• [Your objective]: Within the records below, reproduce without change the lines from the line that has "N1 - T < 3600000 ->" through the line that has "pose proof (read_recorded", and only those.

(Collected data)

* * * * * * * * *

(** X28. The two clock readings of [updateClaimStatus] can lie on the two
    sides of the end of the hour: when the rate limiter is asked before the
    hour is over and the clock is read again less than a minute after it is
    over, the page says "cannot claim" and shows "0 minutes"; with the
    second reading later still the number shown is negative.  The text
    never reads "1 minute" then. *)
Theorem wait_message_across_the_hour
    (jar : Browser.Jar) (T N1 N2 : Z) (st : Home.State) :
  recorded T jar ->
  Z.abs (T + 3600000) <= DateTime.maxTime ->
  N1 - T < 3600000 ->
  3600000 <= N2 - T ->
  let after := Home.updateClaimStatus jar N1 N2 st in
  Home.canClaim after = false
  /\ (N2 - T < 3600000 + 60000 -> Home.timeUntilNextClaim after = "0 minutes")
  /\ (exists m : Z,
        m <= 0
        /\ (m - 1) * 60000 < T + 3600000 - N2 <= m * 60000
        /\ Home.timeUntilNextClaim after = JS.string_of_Z m ++ " minutes").
Proof.
  intros Hrec Hv Hlt Hge after. subst after.
  pose proof (read_recorded T jar Hrec) as Hread.
  destruct (updateClaimStatus_wait jar _ T Hread (parseInt_string_of_Z T)
              N1 N2 st Hv Hlt) as [Hcan Hmsg].
  rewrite Hmsg.
  pose proof (minutes_ceiling_bounds (T + 3600000 - N2)) as Hb. cbv zeta in Hb.
  replace (- (T + 3600000 - N2)) with (N2 - (T + 3600000)) in Hb by lia.
  set (m := - ((N2 - (T + 3600000)) / 60000)) in *.
  split; [exact Hcan |]. split.
  - intros Hnear. assert (m = 0) as -> by lia. reflexivity.
  - exists m. split; [lia |]. split; [exact Hb |].
    rewrite waitText_ceiling.
    destruct (Z.ltb_spec 60 m); [lia |].
    destruct (Z.eqb_spec m 1); [lia | reflexivity].
Qed.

* * * * * * * * *

• [Answer to the problem]:
  N1 - T < 3600000 ->
  3600000 <= N2 - T ->
  let after := Home.updateClaimStatus jar N1 N2 st in
  Home.canClaim after = false
  /\ (N2 - T < 3600000 + 60000 -> Home.timeUntilNextClaim after = "0 minutes")
  /\ (exists m : Z,
        m <= 0
        /\ (m - 1) * 60000 < T + 3600000 - N2 <= m * 60000
        /\ Home.timeUntilNextClaim after = JS.string_of_Z m ++ " minutes").
Proof.
  intros Hrec Hv Hlt Hge after. subst after.
  pose proof (read_recorded T jar Hrec) as Hread.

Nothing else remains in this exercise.